Collected data:
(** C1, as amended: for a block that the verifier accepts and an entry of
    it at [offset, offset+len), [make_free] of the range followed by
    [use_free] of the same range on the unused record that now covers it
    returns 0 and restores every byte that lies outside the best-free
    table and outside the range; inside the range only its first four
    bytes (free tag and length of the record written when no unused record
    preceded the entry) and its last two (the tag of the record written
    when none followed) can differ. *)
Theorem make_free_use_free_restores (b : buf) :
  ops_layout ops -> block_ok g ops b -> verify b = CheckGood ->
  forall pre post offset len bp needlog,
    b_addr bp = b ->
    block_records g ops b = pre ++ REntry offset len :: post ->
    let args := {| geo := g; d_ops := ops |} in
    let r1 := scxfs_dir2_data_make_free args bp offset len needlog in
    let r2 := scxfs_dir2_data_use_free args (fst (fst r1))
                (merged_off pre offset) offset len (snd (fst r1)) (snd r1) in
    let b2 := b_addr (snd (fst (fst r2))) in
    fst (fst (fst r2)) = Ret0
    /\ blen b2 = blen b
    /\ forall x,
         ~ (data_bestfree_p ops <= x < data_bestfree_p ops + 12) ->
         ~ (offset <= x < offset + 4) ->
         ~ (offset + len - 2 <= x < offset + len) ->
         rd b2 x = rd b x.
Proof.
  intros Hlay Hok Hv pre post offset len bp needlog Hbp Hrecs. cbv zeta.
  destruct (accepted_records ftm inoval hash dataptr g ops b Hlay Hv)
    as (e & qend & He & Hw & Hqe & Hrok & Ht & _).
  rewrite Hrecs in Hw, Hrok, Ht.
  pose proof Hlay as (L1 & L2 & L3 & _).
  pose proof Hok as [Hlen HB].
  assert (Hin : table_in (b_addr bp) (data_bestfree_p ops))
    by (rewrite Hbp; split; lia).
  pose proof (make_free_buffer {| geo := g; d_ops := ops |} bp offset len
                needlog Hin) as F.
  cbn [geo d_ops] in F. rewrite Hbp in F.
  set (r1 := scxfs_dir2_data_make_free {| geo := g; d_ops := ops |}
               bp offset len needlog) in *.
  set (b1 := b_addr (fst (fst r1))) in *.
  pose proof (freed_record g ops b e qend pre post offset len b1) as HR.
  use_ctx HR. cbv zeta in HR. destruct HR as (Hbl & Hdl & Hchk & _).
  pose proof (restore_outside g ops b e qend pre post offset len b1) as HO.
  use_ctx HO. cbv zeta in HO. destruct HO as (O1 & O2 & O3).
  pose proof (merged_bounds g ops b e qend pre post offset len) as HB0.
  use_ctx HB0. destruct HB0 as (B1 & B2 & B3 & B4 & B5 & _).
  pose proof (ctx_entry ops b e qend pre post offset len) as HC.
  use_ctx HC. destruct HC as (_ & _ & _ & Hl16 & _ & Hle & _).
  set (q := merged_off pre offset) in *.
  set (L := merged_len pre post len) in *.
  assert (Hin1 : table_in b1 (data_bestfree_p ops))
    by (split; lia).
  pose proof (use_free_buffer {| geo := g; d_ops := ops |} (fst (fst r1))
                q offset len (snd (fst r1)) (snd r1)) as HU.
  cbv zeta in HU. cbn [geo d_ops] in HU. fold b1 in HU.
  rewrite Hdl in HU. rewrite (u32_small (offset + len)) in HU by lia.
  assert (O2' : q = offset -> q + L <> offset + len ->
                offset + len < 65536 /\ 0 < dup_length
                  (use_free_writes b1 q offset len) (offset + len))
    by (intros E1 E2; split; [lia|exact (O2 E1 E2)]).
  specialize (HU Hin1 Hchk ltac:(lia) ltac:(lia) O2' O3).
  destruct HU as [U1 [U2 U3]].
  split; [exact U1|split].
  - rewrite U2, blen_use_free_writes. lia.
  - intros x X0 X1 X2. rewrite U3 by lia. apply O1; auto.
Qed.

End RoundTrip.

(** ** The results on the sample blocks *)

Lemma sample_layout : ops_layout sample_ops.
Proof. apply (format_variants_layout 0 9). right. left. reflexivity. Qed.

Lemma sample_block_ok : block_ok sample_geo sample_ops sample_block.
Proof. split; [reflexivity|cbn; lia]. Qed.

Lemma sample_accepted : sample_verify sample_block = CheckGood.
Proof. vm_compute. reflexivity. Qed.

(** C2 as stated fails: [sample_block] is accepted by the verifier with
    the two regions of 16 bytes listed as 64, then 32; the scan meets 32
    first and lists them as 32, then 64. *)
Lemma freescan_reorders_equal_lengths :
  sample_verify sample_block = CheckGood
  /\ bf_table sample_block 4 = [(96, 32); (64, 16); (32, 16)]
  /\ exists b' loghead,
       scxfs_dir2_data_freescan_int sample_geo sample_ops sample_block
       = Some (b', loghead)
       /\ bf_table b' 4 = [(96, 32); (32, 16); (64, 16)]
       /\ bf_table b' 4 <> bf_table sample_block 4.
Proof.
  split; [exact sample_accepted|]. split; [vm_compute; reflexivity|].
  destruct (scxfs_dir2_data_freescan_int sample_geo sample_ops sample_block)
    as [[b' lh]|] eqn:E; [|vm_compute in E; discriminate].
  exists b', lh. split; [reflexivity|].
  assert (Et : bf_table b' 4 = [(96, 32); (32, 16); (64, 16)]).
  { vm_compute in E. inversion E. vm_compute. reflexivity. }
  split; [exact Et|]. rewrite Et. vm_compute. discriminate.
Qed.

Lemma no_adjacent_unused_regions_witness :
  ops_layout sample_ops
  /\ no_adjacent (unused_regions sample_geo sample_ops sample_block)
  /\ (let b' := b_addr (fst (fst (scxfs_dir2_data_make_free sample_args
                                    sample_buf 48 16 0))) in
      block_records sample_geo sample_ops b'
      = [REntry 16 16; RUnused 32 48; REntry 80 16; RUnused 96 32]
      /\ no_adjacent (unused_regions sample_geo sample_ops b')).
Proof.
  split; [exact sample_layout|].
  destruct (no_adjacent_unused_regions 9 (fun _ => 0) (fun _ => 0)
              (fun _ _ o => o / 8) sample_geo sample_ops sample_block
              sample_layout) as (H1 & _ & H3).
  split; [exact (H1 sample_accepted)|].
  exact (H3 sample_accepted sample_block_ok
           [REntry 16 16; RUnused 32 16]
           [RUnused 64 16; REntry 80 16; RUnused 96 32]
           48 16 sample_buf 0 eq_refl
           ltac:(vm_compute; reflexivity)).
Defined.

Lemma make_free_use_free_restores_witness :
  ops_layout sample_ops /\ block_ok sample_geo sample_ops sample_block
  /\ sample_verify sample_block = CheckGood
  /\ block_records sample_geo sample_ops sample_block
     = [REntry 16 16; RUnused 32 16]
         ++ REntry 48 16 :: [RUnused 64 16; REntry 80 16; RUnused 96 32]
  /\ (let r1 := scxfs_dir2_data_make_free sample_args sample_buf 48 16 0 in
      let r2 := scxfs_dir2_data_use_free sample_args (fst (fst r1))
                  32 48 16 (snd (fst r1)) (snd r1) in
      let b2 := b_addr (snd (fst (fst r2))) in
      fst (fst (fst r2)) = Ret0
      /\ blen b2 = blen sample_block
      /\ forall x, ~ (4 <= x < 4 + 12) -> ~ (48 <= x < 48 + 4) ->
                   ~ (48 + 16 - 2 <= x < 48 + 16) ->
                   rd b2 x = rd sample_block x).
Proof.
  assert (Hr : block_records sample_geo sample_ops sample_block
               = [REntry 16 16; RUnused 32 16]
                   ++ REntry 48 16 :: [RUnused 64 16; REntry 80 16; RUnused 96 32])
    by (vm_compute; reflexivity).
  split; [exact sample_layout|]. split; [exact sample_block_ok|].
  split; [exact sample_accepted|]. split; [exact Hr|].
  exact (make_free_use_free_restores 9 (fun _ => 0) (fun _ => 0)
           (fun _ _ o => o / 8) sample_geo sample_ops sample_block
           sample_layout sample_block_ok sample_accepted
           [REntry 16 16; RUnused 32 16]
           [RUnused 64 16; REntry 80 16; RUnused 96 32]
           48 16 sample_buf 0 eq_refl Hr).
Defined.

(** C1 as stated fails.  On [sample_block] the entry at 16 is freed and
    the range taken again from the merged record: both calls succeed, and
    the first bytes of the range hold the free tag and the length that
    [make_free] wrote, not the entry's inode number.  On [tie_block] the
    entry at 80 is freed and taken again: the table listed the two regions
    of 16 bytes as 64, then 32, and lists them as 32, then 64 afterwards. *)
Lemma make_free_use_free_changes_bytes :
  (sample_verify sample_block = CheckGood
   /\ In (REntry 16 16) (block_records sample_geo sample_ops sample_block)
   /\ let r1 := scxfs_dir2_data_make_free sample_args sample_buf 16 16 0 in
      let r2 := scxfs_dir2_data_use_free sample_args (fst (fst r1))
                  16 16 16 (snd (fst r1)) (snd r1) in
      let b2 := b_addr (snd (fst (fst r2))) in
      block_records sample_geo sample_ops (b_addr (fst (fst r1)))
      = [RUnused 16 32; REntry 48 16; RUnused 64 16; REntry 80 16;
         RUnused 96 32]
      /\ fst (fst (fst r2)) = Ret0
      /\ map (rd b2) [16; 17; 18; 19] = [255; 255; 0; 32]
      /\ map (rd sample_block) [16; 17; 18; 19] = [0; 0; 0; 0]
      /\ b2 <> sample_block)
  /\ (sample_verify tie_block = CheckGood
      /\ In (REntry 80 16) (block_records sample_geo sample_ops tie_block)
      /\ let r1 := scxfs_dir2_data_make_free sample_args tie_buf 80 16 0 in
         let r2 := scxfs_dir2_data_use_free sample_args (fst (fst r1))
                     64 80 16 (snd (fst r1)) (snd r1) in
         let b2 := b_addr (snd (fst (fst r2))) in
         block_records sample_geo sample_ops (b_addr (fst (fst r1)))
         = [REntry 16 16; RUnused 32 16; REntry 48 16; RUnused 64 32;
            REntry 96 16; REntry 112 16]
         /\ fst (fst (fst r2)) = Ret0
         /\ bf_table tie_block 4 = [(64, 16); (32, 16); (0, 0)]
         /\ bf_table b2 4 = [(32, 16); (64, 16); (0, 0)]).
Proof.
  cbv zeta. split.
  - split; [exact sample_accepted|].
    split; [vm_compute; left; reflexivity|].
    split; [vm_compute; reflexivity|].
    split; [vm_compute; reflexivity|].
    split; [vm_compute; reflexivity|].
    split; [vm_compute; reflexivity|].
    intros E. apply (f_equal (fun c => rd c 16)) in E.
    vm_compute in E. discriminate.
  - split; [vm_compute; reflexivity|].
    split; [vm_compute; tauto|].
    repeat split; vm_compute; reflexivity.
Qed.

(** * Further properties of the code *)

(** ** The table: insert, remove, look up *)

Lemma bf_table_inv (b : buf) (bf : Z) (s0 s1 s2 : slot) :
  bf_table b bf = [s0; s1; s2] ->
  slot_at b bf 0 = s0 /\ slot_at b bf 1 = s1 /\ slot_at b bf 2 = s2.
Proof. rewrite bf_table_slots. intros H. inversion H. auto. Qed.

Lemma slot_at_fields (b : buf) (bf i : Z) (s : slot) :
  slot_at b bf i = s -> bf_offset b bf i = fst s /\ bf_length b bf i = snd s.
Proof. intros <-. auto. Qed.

#### Assignment:
Gather each line in the entries above where the string "them" is found.

#### Solution for this problem:
    first and lists them as 32, then 64. *)
    of 16 bytes as 64, then 32, and lists them as 32, then 64 afterwards. *)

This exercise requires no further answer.